The Chinese takeover of British Steel is an example of low politics

British Steel plant, Scunthorpe, UK. (Shutterstock)
The 4,000 workers employed by British Steel, and 20,000 workers employed in supply chains linked to the company can breathe a sigh of relief — for now at least. So can the British government, which had ruled out a rescue of the heavy loss-making firm.
Jingye Group, China’s 37th-largest steel producer, with interests in hotels, property, tourism and chemicals, has reportedly agreed to pay £50 million to £70 million for British Steel’s Scunthorpe plant and other assets. It plans to raise production by a fifth, and invest a further £1.2 billion.
What possible interest might Jingye have in British Steel, a firm that, in 2016, was sold by Tata Steel to a private equity company for the sum of £1? Earlier this year British Steel tried, in vain, to get UK state aid. Negotiations with a subsidiary of the Turkish military’s pension fund also failed — and that’s when Jingye stepped in.
But why? It is important to ask the question because, without a satisfactory answer, the company’s fortunes and the welfare of its employees will remain in doubt.
There is an irony to all this. For years, the global steel industry has been reeling from Chinese over-production and the dumping of steel on international markets. The UK’s industry has been no exception. Last year, China produced 928 million tonnes of steel, half of all global production. Overcapacity, which Beijing has been trying to reduce, is running at around 200 million tonnes a year. Having helped to weaken the British steel industry, therefore, a medium-size Chinese producer is buying into it for a song.
China is no stranger to investing in Britain. Since 2000, China has put about £45 billion into Britain, its preferred investment location in the EU. Popular brands with Chinese owners include House of Fraser and Hamley’s, and two of London’s major landmarks are Chinese-owned: 20 Fenchurch Street, and 122 Leadenhall Street (the Walkie-Talkie and Cheesegrater respectively). China has also invested in the UK’s nuclear and water industries, as well as in transport and warehousing. China’s UK interests also include manufacturing, technology, banks and financial services.
British Steel is a drop in the ocean in comparison to all this, which makes the sudden interest all the more remarkable.
We can dismiss the idea that Chinese managers hold the key to making British Steel profitable. It’s also unlikely that they will bring proprietary technology from China to the UK, welcome though that might be.
A possible explanation is that, as British Steel produces railway tracks, and Jingye is a supplier to China National Railway Group, that the extra capacity might come in useful. Yet, given the sheer size of the Chinese steel industry and the nation’s prowess in high speed and conventional rail, the ailing British Steel would seem an odd addition to an already burgeoning Chinese sector.
All things considered, it’s hard not to take a more cynical view, and one that reeks of politics.

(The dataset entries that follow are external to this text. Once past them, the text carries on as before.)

Lemma create_collection_object_spec n spec cs b :
  wf b → active b !! n = Some cs →
  ∃ b', create_collection_object n spec b = (Ok (with_history b spec), b') ∧ wf b' ∧
        active b' = <[n := {[cs_name spec]} ∪ cs]> (active b) ∧ b_stats b' = b_stats b.
Proof.
  intros Hwf (s & Hs & Hd & ->)%active_Some. destruct (Hwf n s Hs) as [Hname Hcols].
  unfold create_collection_object, some_scope, get_scope_obj, get_collection_obj, mbind, M_bind, get,
    modify, lift. rewrite Hs. cbn.
  assert (cs_name (with_history b spec) = cs_name spec) as -> by (unfold with_history; by destruct (cs_history spec)).
  set (c := match collections s !! cs_name spec with
            | Some c => collection_recreated (with_history b spec) c
            | None => Collection (with_history b spec) end).
  assert (c_name c = cs_name spec ∧ c_is_dropped c = false) as [Hc1 Hc2].
  { unfold c. destruct (collections s !! cs_name spec) as [c'|] eqn:E; cbn.
    - split; [|done]. by destruct (Hcols _ _ E).
    - split; [|done]. unfold with_history. by destruct (cs_history spec). }
  eexists. split; [done|]. rewrite (with_scopes_alter _ _ _ s) by done. split_and!; [| |done].
  - apply wf_insert; [done|]. apply wf_scope_insert; [by split|done|congruence].
  - rewrite active_insert. cbn. rewrite Hd, live_cols_insert. by rewrite Hc2.
Qed.

Lemma mark_collection_as_dropped_eq n k b s c :
  scopes b !! n = Some s → collections s !! k = Some c →
  mark_collection_as_dropped n k b = (Ok tt, on_collection n k set_c_dropped b).
Proof.
  intros Hs Hc. unfold mark_collection_as_dropped, some_scope, some_collection, get_scope_obj,
    get_collection_obj, mbind, M_bind, get, modify, lift. rewrite Hs. cbn. by rewrite Hc.
Qed.
Lemma mark_collection_as_dropped_spec n k cs b :
  wf b → active b !! n = Some cs → k ∈ cs →
  ∃ b', mark_collection_as_dropped n k b = (Ok tt, b') ∧ wf b' ∧
        active b' = <[n := cs ∖ {[k]}]> (active b) ∧ b_stats b' = b_stats b.
Proof.
  intros Hwf (s & Hs & Hd & ->)%active_Some (c & Hc & Hcd)%elem_of_live_cols.
  eexists. split; [by eapply mark_collection_as_dropped_eq|].
  rewrite (on_collection_known n k _ b s c) by done. destruct (Hwf n s Hs) as [Hname Hcols].
  split_and!; [| |done].
  - apply wf_insert; [done|]. apply wf_scope_insert; [by split| |done]. cbn. by destruct (Hcols _ _ Hc).
  - rewrite active_insert. cbn. by rewrite Hd, live_cols_insert.
Qed.

(** A loop over collections of one scope that writes each of them once. *)
Lemma mfor_collections n f (op : pystr → M bucket unit) s l b :
  (∀ b s c k, scopes b !! n = Some s → collections s !! k = Some c →
     op k b = (Ok tt, on_collection n k f b)) →
  scopes b !! n = Some s → NoDup l → Forall (λ k, is_Some (collections s !! k)) l →
  ∃ s', mfor l op b = (Ok tt, with_scopes (insert n s') b) ∧
    s_name s' = s_name s ∧ s_is_dropped s' = s_is_dropped s ∧ s_recreated s' = s_recreated s ∧
    ∀ k, collections s' !! k = (if bool_decide (k ∈ l) then f else id) <$> collections s !! k.
Proof.
  intros Hop. revert s b. induction l as [|k l IH]; intros s b Hs Hnd Hl.
  - exists s. cbn. split_and!; [|done|done|done|].
    + unfold with_scopes. rewrite insert_id by done. by destruct b.
    + intros k. rewrite bool_decide_eq_false_2 by set_solver. by destruct (collections s !! k).
  - apply Forall_cons in Hl as [[c Hc] Hl]. apply NoDup_cons in Hnd as [Hk Hnd].
    assert (Forall (λ k', is_Some (collections (with_collections (insert k (f c)) s) !! k')) l) as Hl'.
    { eapply Forall_impl; [exact Hl|]. intros k' Hk'. cbn. rewrite lookup_insert. case_decide; eauto. }
    destruct (IH (with_collections (insert k (f c)) s)
                 (with_scopes (insert n (with_collections (insert k (f c)) s)) b))
      as (s' & Hrun & Hn & Hd & Hr & Hcs); [by cbn; rewrite lookup_insert_eq|done|done|].
    exists s'. split_and!; [|done|done|done|].
    + cbn [mfor]. erewrite bind_Ok by (by eapply Hop).
      rewrite (on_collection_known n k _ b s c) by done. by rewrite Hrun, with_scopes_twice.
    + intros j. rewrite Hcs. cbn. rewrite lookup_insert.
      destruct (decide (k = j)) as [<-|Hne].
      * rewrite (bool_decide_eq_true_2 (k ∈ k :: l)), (bool_decide_eq_false_2 (k ∈ l)) by set_solver.
        by rewrite Hc.
      * assert (bool_decide (j ∈ k :: l) = bool_decide (j ∈ l)) as -> by (apply bool_decide_ext; set_solver).
        done.
Qed.
Lemma mark_scope_as_dropped_spec n cs b :
  wf b → active b !! n = Some cs →
  ∃ b', mark_scope_as_dropped n b = (Ok tt, b') ∧ wf b' ∧ active b' = delete n (active b) ∧
        b_stats b' = b_stats b.
Proof.
  intros Hwf (s & Hs & Hd & ->)%active_Some. destruct (Hwf n s Hs) as [Hname Hcols].
  destruct (mfor_collections n set_c_dropped (mark_collection_as_dropped n) s
    (fst <$> map_to_list (collections s)) b) as (s' & Hrun & Hn & _ & _ & Hcs);
    [intros; by eapply mark_collection_as_dropped_eq|done|apply NoDup_fst_map_to_list| |].
  { apply Forall_fmap, Forall_forall. intros [k c] Hin%elem_of_map_to_list. cbn. eauto. }
  unfold mark_scope_as_dropped, some_scope, get_scope_obj, mbind, M_bind, get, modify, lift. rewrite Hs. cbn.
  rewrite Hname, Hrun. eexists. split; [done|].
  rewrite (with_scopes_alter _ n _ s') by (by cbn; rewrite lookup_insert_eq).
  rewrite with_scopes_twice.
  split_and!; [|by rewrite active_insert|done].
  apply wf_insert; [done|]. split; [cbn; congruence|]. intros k c Hk. cbn in Hk. rewrite Hcs in Hk.
  apply fmap_Some in Hk as (c0 & Hc0 & ->).
  rewrite bool_decide_eq_true_2.
  - cbn. split; [|done]. by destruct (Hcols _ _ Hc0).
  - apply list_elem_of_fmap. exists (k, c0). split; [done|]. by apply elem_of_map_to_list.
Qed.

At the start of an election campaign in the UK, the timely intervention of a Chinese purchaser in an industry with strong emotional and strategic connotations is significant. We have no idea what the British government may have offered Jingye in terms of loans or guarantees to encourage their investment.

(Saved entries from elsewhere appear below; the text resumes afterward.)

(** [re.match(".*(com\.[a-zA-Z0-9\.]+)", s)]: the name of a Java class in the first line; the last
    one, since [.*] takes as much as it can.  Only whether there is one matters here. *)
Definition in_class (c : ascii) : bool :=
  let n := ord c in
  ((97 <=? n) && (n <=? 122)) || ((65 <=? n) && (n <=? 90)) || ((48 <=? n) && (n <=? 57)) || (n =? 46).
Definition class_here (s : pystr) : bool :=
  startswith (py "com.") s && match drop 4 s with c :: _ => in_class c | [] => false end.
Fixpoint has_class_name (s : pystr) : bool :=
  class_here s ||
  match s with
  | [] => false
  | c :: s => if ord c =? 10 then false else has_class_name s
  end.
Definition match_class (s : pystr) : res unit :=
  if has_class_name s then Ok tt else raise AttributeError.

Section Retry.
(** A document, the client's state, and [client.crud] for documents and for sub-documents. *)
Context {V C : Type}.
Record failed_doc := FailedDoc { f_error : pystr; f_value : V; f_paths : list V }.
(** The [status] and [error] of a result. *)
Record result := Result { r_status : bool; r_error : pystr }.
Variable crud : pystr → pystr → V → C → result * C.
(** [client.crud] of a sub-document operation: the error of the document if it failed. *)
Variable crud_path : pystr → pystr → V → C → option pystr * C.

Record task_data := TaskData {
  fail : gmap pystr failed_doc;
  retried_success : gmap pystr result; retried_fail : gmap pystr result;
  unwanted_success : gmap pystr result; unwanted_fail : gmap pystr result
}.
(** The state while one operation is validated. *)
Record retry := Retry { rt_items : Z; rt_data : task_data; rt_client : C }.

Definition ambiguous (e : pystr) : bool :=
  contains SDKException.DurabilityAmbiguousException e
  || contains SDKException.AmbiguousTimeoutException e
  || contains SDKException.TimeoutException e
  || (contains SDKException.RequestCanceledException e && contains (py "CHANNEL_CLOSED_WHILE_IN_FLIGHT") e).
Definition mentions (names : list pystr) (e : pystr) : bool := existsb (λ x, contains x e) names.

(** The sub-document operations are retried until one fails. *)
Fixpoint retry_paths (op_type key : pystr) (paths : list V) (cl : C) : result * C :=
  match paths with
  | [] => (Result true [], cl)
  | v :: paths =>
      match crud_path op_type key v cl with
      | (None, cl) => retry_paths op_type key paths cl
      | (Some e, cl) => (Result false e, cl)
      end
  end.
Definition retry_op (op_type key : pystr) (d : failed_doc) (cl : C) : result * C :=
  if bool_decide (op_type ∈ DOC_OPS) then crud op_type key (f_value d) cl
  else retry_paths op_type key (f_paths d) cl.

(** The operation took effect: the retry succeeded, or the first attempt may have and the retry
    says that it did. *)
Definition took_effect (op_type : pystr) (ambiguous_state : bool) (r : result) : bool :=
  r_status r
  || (ambiguous_state && contains SDKException.DocumentExistsException (r_error r)
      && bool_decide (op_type ∈ [py "create"; py "update"]))
  || (ambiguous_state && contains SDKException.PathExistsException (r_error r)
      && bool_decide (op_type ∈ [SubDocOps.INSERT]))
  || (ambiguous_state && contains SDKException.DocumentNotFoundException (r_error r)
      && bool_decide (op_type = py "delete"))
  || (ambiguous_state && contains SDKException.PathNotFoundException (r_error r)
      && bool_decide (op_type = SubDocOps.REMOVE)).

(** [num_items] when an operation did not take effect. *)
Definition undo_items (op_type : pystr) (n : Z) : Z :=
  if bool_decide (op_type = DocOps.CREATE) then n - 1
  else if bool_decide (op_type = DocOps.DELETE) then n + 1 else n.

Definition pop_fail (k : pystr) (t : task_data) : task_data :=
  TaskData (delete k (fail t)) (retried_success t) (retried_fail t) (unwanted_success t) (unwanted_fail t).
(** [op_data[retry_strategy]["success"][key] = result] and the same for "fail". *)
Definition record_success (expected : bool) (k : pystr) (r : result) (t : task_data) : task_data :=
  if expected
  then TaskData (delete k (fail t)) (<[k := r]> (retried_success t)) (retried_fail t) (unwanted_success t) (unwanted_fail t)
  else TaskData (fail t) (retried_success t) (retried_fail t) (<[k := r]> (unwanted_success t)) (unwanted_fail t).
Definition record_fail (expected : bool) (k : pystr) (r : result) (t : task_data) : task_data :=
  if expected
  then TaskData (fail t) (retried_success t) (<[k := r]> (retried_fail t)) (unwanted_success t) (unwanted_fail t)
  else TaskData (fail t) (retried_success t) (retried_fail t) (unwanted_success t) (<[k := r]> (unwanted_fail t)).

(** The body of the loop of [validate_crud_task_per_collection] over the failed keys. *)
Definition validate_key (op_type : pystr) (ignore retry_on : list pystr) (kd : pystr * failed_doc) :
    M retry unit :=
  let '(key, d) := kd in
  _ ← lift (match_class (f_error d));
  if mentions ignore (f_error d) then
    modify (λ s, Retry (undo_items op_type (rt_items s)) (pop_fail key (rt_data s)) (rt_client s))
  else
    s ← get;
    let '(r, cl) := retry_op op_type key d (rt_client s) in
    _ ← put (Retry (rt_items s) (rt_data s) cl);
    let expected := mentions retry_on (f_error d) in
    if took_effect op_type (ambiguous (f_error d)) r then
      modify (λ s, Retry (rt_items s) (record_success expected key r (rt_data s)) (rt_client s))
    else
      _ ← modify (λ s, Retry (undo_items op_type (rt_items s)) (record_fail expected key r (rt_data s)) (rt_client s));
      lift (match_class (r_error r)).
Definition validate_op (op_type : pystr) (ignore retry_on : list pystr) : M retry unit :=
  _ ← modify (λ s, Retry (rt_items s) (TaskData (fail (rt_data s)) ∅ ∅ ∅ ∅) (rt_client s));
  s ← get;
  mfor (map_to_list (fail (rt_data s))) (validate_key op_type ignore retry_on).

On the Chinese side, Jingye’s chairman, Li Ganpo, a former Communist Party official, runs an ostensibly private company, but private companies in China are not always private in the way we understand. Close ties to the party are ubiquitous among private firms, and all firms with more than three party members are required to have party units closely involved in operational management.
His assurances that Jingye would never sell British Steel to another user can be taken with a pinch of salt. Jingye’s decision to acquire British Steel will almost certainly have needed Beijing’s nod — all Chinese direct investment abroad has to be officially approved.
Steel may not have the same national security implications as information and communications technologies companies such as Huawei. But owning British Steel still confers leverage.
The British government must insist that any Chinese purchaser of this sort produces full and transparent information related to its accounts and activities, and accepts an enduring UK management presence. It must also reveal any incentives or special terms offered by the British government. Given the onerous conditions under which UK and foreign firms operate in China, it’s the least we should do.